## [Supplied material]
+---+
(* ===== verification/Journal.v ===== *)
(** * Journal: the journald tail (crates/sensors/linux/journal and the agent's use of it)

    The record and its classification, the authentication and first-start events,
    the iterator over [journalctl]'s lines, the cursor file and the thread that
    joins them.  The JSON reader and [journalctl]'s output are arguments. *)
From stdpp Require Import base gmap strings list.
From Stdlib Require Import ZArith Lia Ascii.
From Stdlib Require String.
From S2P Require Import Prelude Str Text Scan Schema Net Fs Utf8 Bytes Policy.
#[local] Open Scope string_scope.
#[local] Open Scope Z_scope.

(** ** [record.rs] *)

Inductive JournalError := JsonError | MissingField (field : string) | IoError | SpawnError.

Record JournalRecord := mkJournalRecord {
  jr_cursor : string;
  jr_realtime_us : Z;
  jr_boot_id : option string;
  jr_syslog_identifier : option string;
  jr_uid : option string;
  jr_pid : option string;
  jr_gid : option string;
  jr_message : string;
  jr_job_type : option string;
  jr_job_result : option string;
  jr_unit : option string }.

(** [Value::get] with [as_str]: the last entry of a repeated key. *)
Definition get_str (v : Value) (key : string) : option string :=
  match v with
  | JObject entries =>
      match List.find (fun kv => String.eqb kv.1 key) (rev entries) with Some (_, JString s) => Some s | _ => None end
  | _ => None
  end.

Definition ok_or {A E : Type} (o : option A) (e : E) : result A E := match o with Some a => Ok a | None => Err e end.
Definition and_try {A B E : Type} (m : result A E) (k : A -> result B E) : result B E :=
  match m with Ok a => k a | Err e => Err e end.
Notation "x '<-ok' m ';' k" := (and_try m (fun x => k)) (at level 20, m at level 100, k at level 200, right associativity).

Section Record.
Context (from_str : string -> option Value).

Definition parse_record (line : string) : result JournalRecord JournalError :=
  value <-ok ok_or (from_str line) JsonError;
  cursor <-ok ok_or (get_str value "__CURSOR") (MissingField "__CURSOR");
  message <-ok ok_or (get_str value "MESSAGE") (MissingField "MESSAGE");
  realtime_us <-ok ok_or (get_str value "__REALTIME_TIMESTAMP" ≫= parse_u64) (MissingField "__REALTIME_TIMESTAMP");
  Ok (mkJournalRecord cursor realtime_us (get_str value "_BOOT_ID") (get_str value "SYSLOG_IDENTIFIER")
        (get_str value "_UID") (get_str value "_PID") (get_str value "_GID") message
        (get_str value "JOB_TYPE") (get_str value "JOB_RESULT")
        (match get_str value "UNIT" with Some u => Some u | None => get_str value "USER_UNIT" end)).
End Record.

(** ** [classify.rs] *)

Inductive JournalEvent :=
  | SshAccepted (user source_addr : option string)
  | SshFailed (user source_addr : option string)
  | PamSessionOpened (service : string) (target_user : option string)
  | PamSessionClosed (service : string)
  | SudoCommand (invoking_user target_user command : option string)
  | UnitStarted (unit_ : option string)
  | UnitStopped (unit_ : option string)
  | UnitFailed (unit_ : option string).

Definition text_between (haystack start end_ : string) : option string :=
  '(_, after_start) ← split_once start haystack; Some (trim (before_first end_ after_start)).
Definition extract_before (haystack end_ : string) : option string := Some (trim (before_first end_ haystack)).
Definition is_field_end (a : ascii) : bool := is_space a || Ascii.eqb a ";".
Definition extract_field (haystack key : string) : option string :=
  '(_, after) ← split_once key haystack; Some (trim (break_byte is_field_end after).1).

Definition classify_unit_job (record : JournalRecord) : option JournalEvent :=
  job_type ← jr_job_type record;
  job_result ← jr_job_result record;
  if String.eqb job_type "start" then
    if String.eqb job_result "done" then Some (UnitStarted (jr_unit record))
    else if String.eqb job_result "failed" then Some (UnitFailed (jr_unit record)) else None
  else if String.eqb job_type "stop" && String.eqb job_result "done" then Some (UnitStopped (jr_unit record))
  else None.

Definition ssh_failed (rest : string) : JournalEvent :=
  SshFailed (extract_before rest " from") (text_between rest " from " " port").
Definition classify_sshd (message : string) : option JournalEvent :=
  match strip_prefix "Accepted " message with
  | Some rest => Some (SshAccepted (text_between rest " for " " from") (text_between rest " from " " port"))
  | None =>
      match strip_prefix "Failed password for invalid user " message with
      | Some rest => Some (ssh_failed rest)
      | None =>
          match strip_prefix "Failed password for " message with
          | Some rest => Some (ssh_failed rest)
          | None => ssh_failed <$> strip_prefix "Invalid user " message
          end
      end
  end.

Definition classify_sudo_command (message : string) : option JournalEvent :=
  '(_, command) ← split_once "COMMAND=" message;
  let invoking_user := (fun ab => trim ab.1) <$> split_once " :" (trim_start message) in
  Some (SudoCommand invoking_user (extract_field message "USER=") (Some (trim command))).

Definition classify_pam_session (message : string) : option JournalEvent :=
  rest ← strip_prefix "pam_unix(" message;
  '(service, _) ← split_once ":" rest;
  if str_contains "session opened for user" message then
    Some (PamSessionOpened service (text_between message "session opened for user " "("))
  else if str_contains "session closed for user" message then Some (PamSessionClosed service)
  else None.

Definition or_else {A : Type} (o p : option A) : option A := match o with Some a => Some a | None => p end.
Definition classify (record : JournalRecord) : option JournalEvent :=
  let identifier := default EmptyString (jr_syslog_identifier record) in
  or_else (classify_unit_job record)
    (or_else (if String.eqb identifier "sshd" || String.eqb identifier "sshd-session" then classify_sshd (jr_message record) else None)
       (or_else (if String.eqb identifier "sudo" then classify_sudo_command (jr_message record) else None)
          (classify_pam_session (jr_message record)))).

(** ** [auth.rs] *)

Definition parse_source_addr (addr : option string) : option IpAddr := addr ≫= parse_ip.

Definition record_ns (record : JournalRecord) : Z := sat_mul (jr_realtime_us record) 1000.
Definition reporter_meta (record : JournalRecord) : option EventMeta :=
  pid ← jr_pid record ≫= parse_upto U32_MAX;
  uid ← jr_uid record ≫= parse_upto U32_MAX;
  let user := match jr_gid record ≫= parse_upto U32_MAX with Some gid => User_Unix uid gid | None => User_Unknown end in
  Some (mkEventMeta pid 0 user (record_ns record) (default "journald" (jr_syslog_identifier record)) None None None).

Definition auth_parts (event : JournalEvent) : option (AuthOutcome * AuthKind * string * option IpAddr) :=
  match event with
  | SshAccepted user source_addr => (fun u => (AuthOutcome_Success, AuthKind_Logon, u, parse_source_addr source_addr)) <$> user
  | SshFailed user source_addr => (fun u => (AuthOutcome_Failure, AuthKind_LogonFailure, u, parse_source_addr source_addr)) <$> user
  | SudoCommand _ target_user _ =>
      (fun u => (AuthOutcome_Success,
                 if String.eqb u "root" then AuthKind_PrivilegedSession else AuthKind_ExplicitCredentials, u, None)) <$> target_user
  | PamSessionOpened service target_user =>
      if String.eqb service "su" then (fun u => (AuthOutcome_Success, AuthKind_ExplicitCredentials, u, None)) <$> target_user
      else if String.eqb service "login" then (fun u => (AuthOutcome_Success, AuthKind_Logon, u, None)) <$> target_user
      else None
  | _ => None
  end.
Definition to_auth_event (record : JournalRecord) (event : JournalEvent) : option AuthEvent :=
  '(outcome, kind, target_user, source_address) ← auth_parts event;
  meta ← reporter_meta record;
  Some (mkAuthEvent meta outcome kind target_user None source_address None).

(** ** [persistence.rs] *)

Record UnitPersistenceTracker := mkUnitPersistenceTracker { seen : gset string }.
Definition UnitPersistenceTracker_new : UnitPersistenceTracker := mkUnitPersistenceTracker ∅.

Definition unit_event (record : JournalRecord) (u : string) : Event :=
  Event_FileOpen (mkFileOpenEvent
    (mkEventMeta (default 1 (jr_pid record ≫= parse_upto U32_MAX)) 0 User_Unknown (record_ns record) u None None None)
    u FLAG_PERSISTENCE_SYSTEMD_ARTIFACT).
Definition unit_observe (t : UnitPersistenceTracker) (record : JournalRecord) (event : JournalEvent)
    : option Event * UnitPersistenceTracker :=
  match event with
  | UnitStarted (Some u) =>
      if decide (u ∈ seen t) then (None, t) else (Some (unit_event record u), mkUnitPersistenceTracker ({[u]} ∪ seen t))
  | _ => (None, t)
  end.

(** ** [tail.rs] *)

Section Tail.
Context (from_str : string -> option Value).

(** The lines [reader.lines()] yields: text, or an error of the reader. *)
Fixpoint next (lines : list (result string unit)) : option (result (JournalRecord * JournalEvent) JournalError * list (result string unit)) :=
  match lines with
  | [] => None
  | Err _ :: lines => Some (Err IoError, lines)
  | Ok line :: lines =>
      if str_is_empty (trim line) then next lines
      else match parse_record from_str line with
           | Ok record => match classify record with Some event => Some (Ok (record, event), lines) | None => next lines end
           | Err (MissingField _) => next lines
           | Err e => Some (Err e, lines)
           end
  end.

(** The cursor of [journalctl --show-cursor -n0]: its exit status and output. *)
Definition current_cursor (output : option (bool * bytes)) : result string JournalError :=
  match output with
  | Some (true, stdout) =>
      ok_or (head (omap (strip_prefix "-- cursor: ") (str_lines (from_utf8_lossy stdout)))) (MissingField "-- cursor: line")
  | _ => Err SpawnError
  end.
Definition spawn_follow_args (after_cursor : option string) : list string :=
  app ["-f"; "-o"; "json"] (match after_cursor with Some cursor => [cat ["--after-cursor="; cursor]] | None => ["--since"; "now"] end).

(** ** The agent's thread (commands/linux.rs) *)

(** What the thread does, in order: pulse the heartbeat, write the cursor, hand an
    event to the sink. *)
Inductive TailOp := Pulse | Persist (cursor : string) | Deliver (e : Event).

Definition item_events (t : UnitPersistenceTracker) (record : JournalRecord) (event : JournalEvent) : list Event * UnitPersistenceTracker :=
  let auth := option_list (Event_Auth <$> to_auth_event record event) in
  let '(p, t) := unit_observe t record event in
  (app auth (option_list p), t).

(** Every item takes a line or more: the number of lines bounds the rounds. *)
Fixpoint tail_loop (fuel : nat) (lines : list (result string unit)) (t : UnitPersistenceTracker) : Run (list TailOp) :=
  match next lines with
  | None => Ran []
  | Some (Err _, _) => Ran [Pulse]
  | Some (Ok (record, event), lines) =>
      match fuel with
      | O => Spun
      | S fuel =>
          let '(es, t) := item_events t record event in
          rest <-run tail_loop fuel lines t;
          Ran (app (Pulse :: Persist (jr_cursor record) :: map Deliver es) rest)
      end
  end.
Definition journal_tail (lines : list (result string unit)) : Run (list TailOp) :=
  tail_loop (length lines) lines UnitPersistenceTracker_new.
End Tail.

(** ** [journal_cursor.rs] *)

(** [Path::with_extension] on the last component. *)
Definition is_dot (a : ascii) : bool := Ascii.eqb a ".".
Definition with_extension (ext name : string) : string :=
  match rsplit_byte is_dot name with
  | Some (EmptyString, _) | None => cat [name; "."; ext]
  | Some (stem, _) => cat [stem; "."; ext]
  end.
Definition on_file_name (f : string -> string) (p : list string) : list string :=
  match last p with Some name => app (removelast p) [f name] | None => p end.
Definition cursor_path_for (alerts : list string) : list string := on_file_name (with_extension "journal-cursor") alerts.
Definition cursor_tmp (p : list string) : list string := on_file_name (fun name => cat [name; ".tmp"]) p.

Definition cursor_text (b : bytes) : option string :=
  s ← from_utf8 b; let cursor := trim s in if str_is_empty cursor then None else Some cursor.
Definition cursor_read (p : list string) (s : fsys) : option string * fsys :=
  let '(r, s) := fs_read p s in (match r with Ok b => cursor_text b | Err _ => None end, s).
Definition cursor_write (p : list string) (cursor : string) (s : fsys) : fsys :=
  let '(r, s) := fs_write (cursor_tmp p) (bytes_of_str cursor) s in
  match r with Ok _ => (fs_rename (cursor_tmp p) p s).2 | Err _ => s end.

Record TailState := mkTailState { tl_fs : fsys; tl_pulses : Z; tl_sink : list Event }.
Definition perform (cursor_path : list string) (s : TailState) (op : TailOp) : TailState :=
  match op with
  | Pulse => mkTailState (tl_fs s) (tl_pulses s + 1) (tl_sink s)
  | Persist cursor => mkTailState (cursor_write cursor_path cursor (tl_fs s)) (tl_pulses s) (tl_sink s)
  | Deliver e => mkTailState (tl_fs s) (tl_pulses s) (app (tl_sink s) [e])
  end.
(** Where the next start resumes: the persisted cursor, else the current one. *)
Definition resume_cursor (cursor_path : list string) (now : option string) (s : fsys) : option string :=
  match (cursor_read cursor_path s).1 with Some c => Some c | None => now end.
+---+
Would you output, unchanged, each line from the start of the records to the line that holds "Inductive JournalError := JsonError", both included and nothing else?

## [Result of this task]
(* ===== verification/Journal.v ===== *)
(** * Journal: the journald tail (crates/sensors/linux/journal and the agent's use of it)

    The record and its classification, the authentication and first-start events,
    the iterator over [journalctl]'s lines, the cursor file and the thread that
    joins them.  The JSON reader and [journalctl]'s output are arguments. *)
From stdpp Require Import base gmap strings list.
From Stdlib Require Import ZArith Lia Ascii.
From Stdlib Require String.
From S2P Require Import Prelude Str Text Scan Schema Net Fs Utf8 Bytes Policy.
#[local] Open Scope string_scope.
#[local] Open Scope Z_scope.

(** ** [record.rs] *)

Inductive JournalError := JsonError | MissingField (field : string) | IoError | SpawnError.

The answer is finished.